* Source material
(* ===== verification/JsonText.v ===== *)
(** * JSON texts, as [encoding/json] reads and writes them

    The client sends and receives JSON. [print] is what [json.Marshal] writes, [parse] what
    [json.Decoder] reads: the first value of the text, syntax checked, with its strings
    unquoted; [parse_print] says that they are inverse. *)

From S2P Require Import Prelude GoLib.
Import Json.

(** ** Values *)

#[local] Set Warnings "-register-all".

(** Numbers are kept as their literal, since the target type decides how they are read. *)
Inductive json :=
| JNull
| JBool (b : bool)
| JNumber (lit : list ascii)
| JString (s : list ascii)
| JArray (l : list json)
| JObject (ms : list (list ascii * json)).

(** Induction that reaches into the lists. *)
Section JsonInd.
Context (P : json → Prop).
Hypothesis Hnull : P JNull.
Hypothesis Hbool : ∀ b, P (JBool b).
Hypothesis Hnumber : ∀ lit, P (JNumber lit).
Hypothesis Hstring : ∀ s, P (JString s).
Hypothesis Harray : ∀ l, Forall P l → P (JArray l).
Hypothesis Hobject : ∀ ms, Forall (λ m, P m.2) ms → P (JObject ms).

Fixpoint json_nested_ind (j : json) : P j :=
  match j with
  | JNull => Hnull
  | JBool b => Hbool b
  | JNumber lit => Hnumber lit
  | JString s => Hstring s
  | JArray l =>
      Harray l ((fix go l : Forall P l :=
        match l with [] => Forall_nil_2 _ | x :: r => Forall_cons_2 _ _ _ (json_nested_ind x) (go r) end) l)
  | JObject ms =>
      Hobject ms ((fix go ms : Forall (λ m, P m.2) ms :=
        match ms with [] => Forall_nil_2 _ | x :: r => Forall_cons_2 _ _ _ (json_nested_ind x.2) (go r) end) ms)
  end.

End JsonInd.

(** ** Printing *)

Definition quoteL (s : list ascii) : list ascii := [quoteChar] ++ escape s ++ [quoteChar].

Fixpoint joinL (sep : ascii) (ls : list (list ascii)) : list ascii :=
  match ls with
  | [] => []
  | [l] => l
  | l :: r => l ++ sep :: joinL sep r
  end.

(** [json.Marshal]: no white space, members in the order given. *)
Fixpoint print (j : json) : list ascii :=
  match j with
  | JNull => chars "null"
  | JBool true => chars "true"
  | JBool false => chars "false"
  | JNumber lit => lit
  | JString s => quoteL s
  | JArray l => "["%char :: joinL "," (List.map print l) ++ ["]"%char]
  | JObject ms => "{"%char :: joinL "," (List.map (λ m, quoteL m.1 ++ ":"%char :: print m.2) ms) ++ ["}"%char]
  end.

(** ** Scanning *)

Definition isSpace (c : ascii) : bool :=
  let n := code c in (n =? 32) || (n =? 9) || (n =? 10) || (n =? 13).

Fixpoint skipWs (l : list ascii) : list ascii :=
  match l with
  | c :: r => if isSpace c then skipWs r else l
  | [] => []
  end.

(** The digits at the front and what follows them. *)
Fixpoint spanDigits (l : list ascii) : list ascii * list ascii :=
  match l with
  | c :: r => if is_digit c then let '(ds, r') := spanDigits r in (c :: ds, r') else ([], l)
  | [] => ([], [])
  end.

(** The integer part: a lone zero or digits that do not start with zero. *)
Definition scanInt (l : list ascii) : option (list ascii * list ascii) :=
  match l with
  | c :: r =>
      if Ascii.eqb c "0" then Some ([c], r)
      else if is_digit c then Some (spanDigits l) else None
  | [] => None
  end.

==

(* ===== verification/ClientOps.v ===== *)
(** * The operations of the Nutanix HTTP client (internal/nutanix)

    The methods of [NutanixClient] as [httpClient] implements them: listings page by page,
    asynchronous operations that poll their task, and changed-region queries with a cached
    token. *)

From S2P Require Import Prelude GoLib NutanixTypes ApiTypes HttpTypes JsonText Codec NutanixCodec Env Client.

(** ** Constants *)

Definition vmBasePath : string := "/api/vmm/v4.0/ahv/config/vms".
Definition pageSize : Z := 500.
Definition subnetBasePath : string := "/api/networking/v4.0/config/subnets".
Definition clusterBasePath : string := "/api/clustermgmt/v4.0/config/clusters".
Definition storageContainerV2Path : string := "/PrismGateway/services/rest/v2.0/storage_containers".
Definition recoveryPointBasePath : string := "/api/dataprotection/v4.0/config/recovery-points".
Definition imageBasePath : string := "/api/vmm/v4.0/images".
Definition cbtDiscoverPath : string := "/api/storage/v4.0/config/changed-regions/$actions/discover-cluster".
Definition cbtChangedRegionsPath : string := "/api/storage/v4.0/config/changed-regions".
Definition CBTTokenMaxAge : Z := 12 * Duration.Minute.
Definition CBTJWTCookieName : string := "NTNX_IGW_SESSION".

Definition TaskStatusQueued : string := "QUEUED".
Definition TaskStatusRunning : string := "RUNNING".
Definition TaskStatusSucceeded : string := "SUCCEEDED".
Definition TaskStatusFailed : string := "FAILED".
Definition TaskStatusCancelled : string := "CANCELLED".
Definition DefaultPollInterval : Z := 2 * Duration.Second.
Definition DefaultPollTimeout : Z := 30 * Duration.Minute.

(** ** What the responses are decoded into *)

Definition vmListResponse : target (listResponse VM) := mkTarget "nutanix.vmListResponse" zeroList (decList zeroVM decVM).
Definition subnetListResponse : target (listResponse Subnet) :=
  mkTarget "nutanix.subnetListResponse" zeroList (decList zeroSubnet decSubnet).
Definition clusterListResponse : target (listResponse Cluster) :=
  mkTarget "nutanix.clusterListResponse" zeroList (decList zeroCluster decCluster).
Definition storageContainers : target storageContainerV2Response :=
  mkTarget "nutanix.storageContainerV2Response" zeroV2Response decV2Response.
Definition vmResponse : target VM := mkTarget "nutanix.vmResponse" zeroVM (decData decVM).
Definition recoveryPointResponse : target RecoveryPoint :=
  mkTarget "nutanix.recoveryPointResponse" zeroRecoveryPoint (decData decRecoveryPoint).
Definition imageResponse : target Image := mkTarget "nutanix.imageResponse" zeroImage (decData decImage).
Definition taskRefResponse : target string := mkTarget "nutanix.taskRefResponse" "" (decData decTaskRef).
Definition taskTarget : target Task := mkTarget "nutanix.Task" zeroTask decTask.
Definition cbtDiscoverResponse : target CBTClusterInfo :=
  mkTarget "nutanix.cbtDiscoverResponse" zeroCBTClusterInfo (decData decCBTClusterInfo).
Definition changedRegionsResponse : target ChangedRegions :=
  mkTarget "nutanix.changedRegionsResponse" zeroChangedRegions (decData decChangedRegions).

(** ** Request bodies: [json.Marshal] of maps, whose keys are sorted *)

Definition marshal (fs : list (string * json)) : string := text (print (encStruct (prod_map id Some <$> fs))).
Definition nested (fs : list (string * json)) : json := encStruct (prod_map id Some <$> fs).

---

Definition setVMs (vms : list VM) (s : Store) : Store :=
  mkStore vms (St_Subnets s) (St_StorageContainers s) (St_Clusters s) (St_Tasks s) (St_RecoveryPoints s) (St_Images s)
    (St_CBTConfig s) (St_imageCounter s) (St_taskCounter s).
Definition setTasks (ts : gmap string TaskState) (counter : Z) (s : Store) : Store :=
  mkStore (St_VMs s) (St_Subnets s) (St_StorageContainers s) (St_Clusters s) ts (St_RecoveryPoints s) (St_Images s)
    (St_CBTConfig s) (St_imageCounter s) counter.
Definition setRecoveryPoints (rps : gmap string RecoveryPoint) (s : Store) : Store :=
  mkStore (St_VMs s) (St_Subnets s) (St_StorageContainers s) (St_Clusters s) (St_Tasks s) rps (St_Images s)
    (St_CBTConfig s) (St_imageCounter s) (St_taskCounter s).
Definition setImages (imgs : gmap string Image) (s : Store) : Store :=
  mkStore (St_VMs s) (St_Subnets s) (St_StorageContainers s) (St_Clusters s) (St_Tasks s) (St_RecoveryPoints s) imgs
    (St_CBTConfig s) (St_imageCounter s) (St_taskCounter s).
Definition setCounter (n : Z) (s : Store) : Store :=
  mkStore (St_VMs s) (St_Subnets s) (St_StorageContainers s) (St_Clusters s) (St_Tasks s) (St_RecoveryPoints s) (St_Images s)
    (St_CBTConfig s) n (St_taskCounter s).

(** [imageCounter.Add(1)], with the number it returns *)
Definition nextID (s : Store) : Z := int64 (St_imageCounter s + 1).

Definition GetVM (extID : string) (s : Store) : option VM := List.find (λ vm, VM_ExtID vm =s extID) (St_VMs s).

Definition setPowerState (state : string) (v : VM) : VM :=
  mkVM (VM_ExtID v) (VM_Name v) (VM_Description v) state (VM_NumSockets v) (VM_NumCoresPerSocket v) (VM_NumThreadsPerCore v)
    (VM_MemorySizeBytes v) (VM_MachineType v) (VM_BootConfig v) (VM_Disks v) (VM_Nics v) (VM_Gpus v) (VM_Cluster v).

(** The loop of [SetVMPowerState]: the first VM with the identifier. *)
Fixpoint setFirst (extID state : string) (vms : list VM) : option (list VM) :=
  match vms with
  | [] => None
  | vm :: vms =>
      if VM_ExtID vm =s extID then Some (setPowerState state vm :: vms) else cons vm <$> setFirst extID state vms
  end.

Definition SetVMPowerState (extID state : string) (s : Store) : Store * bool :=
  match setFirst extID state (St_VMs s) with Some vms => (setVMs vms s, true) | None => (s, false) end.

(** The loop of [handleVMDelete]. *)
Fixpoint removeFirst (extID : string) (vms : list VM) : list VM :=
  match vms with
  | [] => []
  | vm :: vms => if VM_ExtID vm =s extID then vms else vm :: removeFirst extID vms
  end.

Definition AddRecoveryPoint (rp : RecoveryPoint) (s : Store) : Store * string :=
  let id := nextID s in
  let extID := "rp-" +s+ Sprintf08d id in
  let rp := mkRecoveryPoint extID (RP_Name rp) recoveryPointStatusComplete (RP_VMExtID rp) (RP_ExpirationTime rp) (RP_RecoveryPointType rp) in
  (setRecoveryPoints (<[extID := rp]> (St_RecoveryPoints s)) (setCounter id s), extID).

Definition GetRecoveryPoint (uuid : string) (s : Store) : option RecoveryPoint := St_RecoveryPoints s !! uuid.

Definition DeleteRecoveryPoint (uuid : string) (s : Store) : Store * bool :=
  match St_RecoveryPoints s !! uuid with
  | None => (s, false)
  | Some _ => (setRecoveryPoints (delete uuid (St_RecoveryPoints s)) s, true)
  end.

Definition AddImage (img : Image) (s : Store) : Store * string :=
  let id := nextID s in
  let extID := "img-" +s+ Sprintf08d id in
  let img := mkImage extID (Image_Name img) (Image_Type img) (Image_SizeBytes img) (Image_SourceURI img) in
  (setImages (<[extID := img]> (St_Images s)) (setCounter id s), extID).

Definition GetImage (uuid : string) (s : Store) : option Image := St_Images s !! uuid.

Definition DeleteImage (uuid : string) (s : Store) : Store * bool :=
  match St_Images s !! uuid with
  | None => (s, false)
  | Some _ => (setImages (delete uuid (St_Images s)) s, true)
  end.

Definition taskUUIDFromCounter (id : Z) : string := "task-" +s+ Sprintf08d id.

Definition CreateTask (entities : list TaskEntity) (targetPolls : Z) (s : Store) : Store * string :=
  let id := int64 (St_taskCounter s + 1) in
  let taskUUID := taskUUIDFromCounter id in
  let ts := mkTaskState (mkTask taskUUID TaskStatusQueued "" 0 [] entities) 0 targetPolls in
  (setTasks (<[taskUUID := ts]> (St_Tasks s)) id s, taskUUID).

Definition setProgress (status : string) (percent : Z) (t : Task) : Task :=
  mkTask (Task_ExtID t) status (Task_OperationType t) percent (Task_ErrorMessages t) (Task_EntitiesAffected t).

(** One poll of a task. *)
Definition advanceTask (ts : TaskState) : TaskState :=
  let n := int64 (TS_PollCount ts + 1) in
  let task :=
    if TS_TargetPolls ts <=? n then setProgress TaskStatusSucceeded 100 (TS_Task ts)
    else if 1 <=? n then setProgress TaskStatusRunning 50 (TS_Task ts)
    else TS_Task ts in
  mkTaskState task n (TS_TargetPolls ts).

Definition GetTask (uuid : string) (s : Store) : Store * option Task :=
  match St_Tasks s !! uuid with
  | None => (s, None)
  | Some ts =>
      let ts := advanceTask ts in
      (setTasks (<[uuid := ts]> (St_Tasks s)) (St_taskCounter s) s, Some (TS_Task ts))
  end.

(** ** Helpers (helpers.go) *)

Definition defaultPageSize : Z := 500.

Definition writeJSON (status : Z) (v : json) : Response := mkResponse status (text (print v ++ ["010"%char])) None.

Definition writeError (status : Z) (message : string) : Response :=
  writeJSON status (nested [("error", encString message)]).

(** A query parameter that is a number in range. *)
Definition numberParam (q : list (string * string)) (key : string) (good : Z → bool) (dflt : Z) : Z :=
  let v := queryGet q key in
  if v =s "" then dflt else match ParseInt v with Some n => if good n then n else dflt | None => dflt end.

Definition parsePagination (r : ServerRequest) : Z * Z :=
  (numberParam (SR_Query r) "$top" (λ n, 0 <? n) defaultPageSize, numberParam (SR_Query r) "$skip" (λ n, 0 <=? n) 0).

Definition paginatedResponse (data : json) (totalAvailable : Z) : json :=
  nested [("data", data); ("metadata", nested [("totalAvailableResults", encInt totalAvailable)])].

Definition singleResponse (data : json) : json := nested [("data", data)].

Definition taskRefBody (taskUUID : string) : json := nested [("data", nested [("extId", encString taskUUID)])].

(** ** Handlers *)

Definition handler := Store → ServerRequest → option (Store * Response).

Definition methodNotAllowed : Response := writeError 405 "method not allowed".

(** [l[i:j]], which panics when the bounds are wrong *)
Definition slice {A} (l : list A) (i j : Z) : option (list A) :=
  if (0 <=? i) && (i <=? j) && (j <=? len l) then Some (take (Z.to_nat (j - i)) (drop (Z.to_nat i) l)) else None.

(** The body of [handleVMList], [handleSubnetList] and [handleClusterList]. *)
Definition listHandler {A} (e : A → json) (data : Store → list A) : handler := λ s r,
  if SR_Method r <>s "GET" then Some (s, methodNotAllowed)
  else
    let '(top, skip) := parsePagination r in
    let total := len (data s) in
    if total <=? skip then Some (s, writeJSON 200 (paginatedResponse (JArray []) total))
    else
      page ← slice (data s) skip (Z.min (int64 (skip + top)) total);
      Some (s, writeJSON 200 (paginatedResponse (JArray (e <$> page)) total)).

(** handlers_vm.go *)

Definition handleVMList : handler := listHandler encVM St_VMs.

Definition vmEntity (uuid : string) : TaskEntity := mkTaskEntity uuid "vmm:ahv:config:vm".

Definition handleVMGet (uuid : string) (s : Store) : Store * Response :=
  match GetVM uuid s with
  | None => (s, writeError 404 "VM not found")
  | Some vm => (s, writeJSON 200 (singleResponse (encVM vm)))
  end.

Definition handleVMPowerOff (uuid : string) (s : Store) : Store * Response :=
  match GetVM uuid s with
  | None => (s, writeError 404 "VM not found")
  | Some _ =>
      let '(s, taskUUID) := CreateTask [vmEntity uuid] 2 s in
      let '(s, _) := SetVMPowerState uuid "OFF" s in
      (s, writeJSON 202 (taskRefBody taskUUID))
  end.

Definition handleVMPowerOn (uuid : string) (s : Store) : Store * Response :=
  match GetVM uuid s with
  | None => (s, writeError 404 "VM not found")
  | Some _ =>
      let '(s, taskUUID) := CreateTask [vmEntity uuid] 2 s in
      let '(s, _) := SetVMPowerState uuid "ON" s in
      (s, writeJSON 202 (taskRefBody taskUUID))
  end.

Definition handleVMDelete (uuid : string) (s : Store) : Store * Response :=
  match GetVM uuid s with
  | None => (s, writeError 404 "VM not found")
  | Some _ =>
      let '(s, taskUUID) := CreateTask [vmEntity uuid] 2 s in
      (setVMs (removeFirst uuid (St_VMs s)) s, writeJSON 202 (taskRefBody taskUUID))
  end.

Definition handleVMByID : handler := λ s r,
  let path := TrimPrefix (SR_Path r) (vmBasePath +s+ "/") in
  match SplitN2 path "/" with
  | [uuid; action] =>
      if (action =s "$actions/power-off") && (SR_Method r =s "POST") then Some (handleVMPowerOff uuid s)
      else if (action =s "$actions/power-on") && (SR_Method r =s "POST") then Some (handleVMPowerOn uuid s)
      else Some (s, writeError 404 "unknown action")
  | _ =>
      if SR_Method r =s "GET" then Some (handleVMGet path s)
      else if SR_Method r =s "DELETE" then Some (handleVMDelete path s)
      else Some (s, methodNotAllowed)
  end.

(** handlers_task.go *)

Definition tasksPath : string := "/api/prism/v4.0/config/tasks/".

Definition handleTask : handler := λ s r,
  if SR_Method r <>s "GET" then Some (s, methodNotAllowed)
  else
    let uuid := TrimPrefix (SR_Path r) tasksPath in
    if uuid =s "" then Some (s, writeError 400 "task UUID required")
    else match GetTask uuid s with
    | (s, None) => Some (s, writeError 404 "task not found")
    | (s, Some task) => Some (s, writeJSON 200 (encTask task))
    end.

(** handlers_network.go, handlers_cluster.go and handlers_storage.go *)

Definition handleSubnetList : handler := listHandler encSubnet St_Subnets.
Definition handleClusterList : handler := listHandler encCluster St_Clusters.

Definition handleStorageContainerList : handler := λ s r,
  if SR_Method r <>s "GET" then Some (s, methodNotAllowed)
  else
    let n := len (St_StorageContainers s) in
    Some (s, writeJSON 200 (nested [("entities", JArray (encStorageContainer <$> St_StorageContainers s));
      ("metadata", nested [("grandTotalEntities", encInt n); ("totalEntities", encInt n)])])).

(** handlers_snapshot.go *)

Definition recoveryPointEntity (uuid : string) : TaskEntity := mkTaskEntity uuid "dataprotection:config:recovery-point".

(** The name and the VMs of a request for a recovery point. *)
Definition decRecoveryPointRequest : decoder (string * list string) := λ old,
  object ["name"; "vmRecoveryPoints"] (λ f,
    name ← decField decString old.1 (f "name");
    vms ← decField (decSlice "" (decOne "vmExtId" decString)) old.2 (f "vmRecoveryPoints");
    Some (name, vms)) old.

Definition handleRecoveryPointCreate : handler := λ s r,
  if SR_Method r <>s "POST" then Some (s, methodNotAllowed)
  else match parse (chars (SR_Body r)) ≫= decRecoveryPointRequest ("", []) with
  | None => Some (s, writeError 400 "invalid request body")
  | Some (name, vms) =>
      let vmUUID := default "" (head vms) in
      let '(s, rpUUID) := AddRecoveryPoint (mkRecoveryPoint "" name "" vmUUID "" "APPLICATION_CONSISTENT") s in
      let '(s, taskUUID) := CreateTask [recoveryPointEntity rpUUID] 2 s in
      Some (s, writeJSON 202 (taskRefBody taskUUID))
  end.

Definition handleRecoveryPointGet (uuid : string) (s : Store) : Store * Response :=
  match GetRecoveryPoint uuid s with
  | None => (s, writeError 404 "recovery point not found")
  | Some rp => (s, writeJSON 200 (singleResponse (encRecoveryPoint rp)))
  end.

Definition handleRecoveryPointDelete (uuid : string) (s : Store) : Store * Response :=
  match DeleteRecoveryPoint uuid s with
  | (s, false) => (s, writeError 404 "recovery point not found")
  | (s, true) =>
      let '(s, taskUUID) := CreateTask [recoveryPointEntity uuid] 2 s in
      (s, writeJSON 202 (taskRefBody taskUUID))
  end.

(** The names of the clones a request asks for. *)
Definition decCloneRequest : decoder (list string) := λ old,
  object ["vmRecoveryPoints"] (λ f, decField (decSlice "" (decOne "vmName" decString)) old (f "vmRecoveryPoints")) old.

* What you will do
With the line holding "zeroCBTClusterInfo (decData decCBTClusterInfo)." as the first and the line holding "Definition nested (fs" as the last, set down that range of the entries above exactly, and nothing else.

* Solution for this problem
  mkTarget "nutanix.cbtDiscoverResponse" zeroCBTClusterInfo (decData decCBTClusterInfo).
Definition changedRegionsResponse : target ChangedRegions :=
  mkTarget "nutanix.changedRegionsResponse" zeroChangedRegions (decData decChangedRegions).

(** ** Request bodies: [json.Marshal] of maps, whose keys are sorted *)

Definition marshal (fs : list (string * json)) : string := text (print (encStruct (prod_map id Some <$> fs))).
Definition nested (fs : list (string * json)) : json := encStruct (prod_map id Some <$> fs).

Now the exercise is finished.